* _WORK TO COMPLETE_
Give again, exactly as they appear, only the lines from the one containing "(forall s, (forall" through the last line of the material below.
:: DATA FOR REVIEW
(** C4, the claim as stated, fails on entries with more than one colon.
    The target [http://[::1]/x] has no port and the host name [::1]; the
    entry [::1] is that host name, yet [ignoreProxy] is false, because the
    entry splits into more than one piece.  The target
    [http://a.com:8080/x] has the port [8080]; the port of the entry
    [a.com:8080:extra] is [8080:extra], not the target port, yet
    [ignoreProxy] is true, because only the piece between the first two
    colons is compared. *)
Lemma C4_counterexample_entries_with_colons :
  (@worded_ignoreProxy basic_latin bracketed_url
     (str "http://[::1]/x") [str "::1"] = true
   /\ @ignoreProxy basic_latin bracketed_url
        (str "http://[::1]/x") [str "::1"] = false)
  /\ (@worded_ignoreProxy basic_latin simple_url
        (str "http://a.com:8080/x") [str "a.com:8080:extra"] = false
      /\ @ignoreProxy basic_latin simple_url
           (str "http://a.com:8080/x") [str "a.com:8080:extra"] = true).
Proof. vm_compute. repeat split; reflexivity. Qed.

Lemma C4_witness_examples :
  sample_ignoreProxy (str "http://internal.example.com/x")
    [str "internal.example.com"] = true
  /\ sample_ignoreProxy (str "http://internal.example.com:8080/x")
       [str "internal.example.com:9090"] = false
  /\ sample_ignoreProxy (str "http://a.com") [] = false.
Proof.
  apply (proj2 (proj2 (proj2
           (@C4_ignoreProxy_matches_host_and_port basic_latin simple_url
              (str "http://a.com") []))));
    reflexivity.
Defined.

Lemma C5_witness_basic_header :
  match sample_prepareOptions [(str "Authorization", str "Basic alice:secret")] with
  | Fulfilled o s' =>
      s' !! 1%positive
      = Some [(str "Authorization", str "Basic alice:secret")]
      /\ o_headers o <> 1%positive
  | Thrown _ => False
  end.
Proof.
  destruct (sample_prepareOptions [(str "Authorization", str "Basic alice:secret")])
    as [o s'|e] eqn:Hrun.
  - destruct (@C5_request_headers_unchanged basic_latin simple_url
                sample_header_util symbolic_hooks no_certificate_files
                sample_request sample_settings
                (store_with [(str "Authorization", str "Basic alice:secret")])
                s' o) as (Hsame & Hne & _).
    + eexists. reflexivity.
    + exact Hrun.
    + split; [|exact Hne]. exact (eq_trans Hsame eq_refl).
  - vm_compute in Hrun. discriminate Hrun.
Defined.

Lemma C6_witness_json :
  resolved (sample_send json_headers [Data caf_chunk; End]) = true
  <-> In End [Data caf_chunk; End].
Proof.
  apply (proj2 (@C6_resolved_before_end_iff_event_stream basic_latin
                  sample_header_util spec_mime utf8_only sample_context
                  (response_with json_headers))).
  vm_compute. discriminate.
Defined.


Lemma C8_witness_cafe :
  body (httpResponse (sample_send [] [Data caf_chunk; Data e_acute_chunk]))
  = str "caf" ++ [233]
  /\ bodySizeInBytes (httpResponse (sample_send [] [Data caf_chunk])) = 3
  /\ bodySizeInBytes
       (httpResponse (sample_send [] [Data caf_chunk; Data e_acute_chunk])) = 5.
Proof.
  apply (proj2 (@C8_body_append_only_and_size_cumulative basic_latin
                  sample_header_util spec_mime utf8_only sample_context
                  (response_with []) [] []));
    reflexivity.
Defined.


(** * Further properties *)

(** ** Escaped unicode characters *)

Lemma decodeEscapedUnicodeCharacters_cons (c : Z) (rest : jsstring) :
  decodeEscapedUnicodeCharacters (c :: rest)
  = match rest with
    | u :: d1 :: d2 :: d3 :: d4 :: rest' =>
        if (c =? 92) && ((u =? 117) || (u =? 85))
           && is_hex d1 && is_hex d2 && is_hex d3 && is_hex d4
        then
          (if parseInt16 d1 d2 d3 d4 =? 34 then [92; 34]
           else [parseInt16 d1 d2 d3 d4])
            ++ decodeEscapedUnicodeCharacters rest'
        else c :: decodeEscapedUnicodeCharacters rest
    | _ => c :: decodeEscapedUnicodeCharacters rest
    end.
Proof. destruct rest as [|? [|? [|? [|? [|? ?]]]]]; reflexivity. Qed.

Lemma decodeEscapedUnicodeCharacters_other (c : Z) (rest : jsstring) :
  c <> 92 ->
  decodeEscapedUnicodeCharacters (c :: rest)
  = c :: decodeEscapedUnicodeCharacters rest.
Proof.
  intros Hc. rewrite decodeEscapedUnicodeCharacters_cons.
  apply Z.eqb_neq in Hc. rewrite Hc.
  destruct rest as [|? [|? [|? [|? [|? ?]]]]]; reflexivity.
Qed.

(** The cases of one step of the replacement, as they matter for
    induction on the length of the body. *)
Lemma decodeEscapedUnicodeCharacters_step (c : Z) (rest : jsstring) :
  decodeEscapedUnicodeCharacters (c :: rest)
  = c :: decodeEscapedUnicodeCharacters rest
  \/ exists u d1 d2 d3 d4 rest',
       rest = u :: d1 :: d2 :: d3 :: d4 :: rest' /\ c = 92
       /\ is_hex d1 = true /\ is_hex d2 = true
       /\ is_hex d3 = true /\ is_hex d4 = true
       /\ decodeEscapedUnicodeCharacters (c :: rest)
          = (if parseInt16 d1 d2 d3 d4 =? 34 then [92; 34]
             else [parseInt16 d1 d2 d3 d4])
            ++ decodeEscapedUnicodeCharacters rest'.
Proof.
  rewrite decodeEscapedUnicodeCharacters_cons.
  destruct rest as [|u [|d1 [|d2 [|d3 [|d4 rest']]]]]; try (left; reflexivity).
  destruct ((c =? 92) && ((u =? 117) || (u =? 85))
            && is_hex d1 && is_hex d2 && is_hex d3 && is_hex d4) eqn:E;
    [|left; reflexivity].
  right. exists u, d1, d2, d3, d4, rest'.
  repeat (apply andb_true_iff in E; destruct E as [E ?]).
  apply Z.eqb_eq in E. repeat split; auto.
Qed.

(** A body without a backslash is left as it is. *)
Theorem decodeEscapedUnicodeCharacters_without_backslash (body : jsstring) :
  ~ In 92 body -> decodeEscapedUnicodeCharacters body = body.
Proof.
  induction body as [|c body IH]; intros Hn; [reflexivity|].
  rewrite decodeEscapedUnicodeCharacters_other.
  - rewrite IH; [reflexivity|]. intros Hin. apply Hn. right. assumption.
  - intros ->. apply Hn. left. reflexivity.
Qed.

Lemma length_induction (P : jsstring -> Prop) :
  (forall s, (forall t, (length t < length s)%nat -> P t) -> P s) ->
  forall s, P s.
Proof.
  intros Hstep s.
  assert (G : forall n t, (length t < n)%nat -> P t).
  { induction n as [|n IHn]; intros t Ht; [lia|].
    apply Hstep. intros t' Ht'. apply IHn. lia. }
  apply (G (S (length s))). lia.
Qed.

(** Decoding never makes the body longer: six code units become one, or
    two for a double quote. *)
Theorem decodeEscapedUnicodeCharacters_length (body : jsstring) :
  (length (decodeEscapedUnicodeCharacters body) <= length body)%nat.
Proof.
  induction body as [body IH] using length_induction.
  destruct body as [|c rest]; [reflexivity|].
  destruct (decodeEscapedUnicodeCharacters_step c rest)
    as [->|(u & d1 & d2 & d3 & d4 & rest' & -> & _ & _ & _ & _ & _ & ->)].
  - cbn [length]. pose proof (IH rest). cbn [length] in *. lia.
  - rewrite length_app. pose proof (IH rest') as Hr. cbn [length] in *.
    assert (length rest' <= length rest')%nat by lia.
    destruct (parseInt16 d1 d2 d3 d4 =? 34); cbn [length]; lia.
Qed.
::::
* _REPLY TO THE EXERCISE_
  (forall s, (forall t, (length t < length s)%nat -> P t) -> P s) ->
  forall s, P s.
Proof.
  intros Hstep s.
  assert (G : forall n t, (length t < n)%nat -> P t).
  { induction n as [|n IHn]; intros t Ht; [lia|].
    apply Hstep. intros t' Ht'. apply IHn. lia. }
  apply (G (S (length s))). lia.
Qed.

(** Decoding never makes the body longer: six code units become one, or
    two for a double quote. *)
Theorem decodeEscapedUnicodeCharacters_length (body : jsstring) :
  (length (decodeEscapedUnicodeCharacters body) <= length body)%nat.
Proof.
  induction body as [body IH] using length_induction.
  destruct body as [|c rest]; [reflexivity|].
  destruct (decodeEscapedUnicodeCharacters_step c rest)
    as [->|(u & d1 & d2 & d3 & d4 & rest' & -> & _ & _ & _ & _ & _ & ->)].
  - cbn [length]. pose proof (IH rest). cbn [length] in *. lia.
  - rewrite length_app. pose proof (IH rest') as Hr. cbn [length] in *.
    assert (length rest' <= length rest')%nat by lia.
    destruct (parseInt16 d1 d2 d3 d4 =? 34); cbn [length]; lia.
Qed.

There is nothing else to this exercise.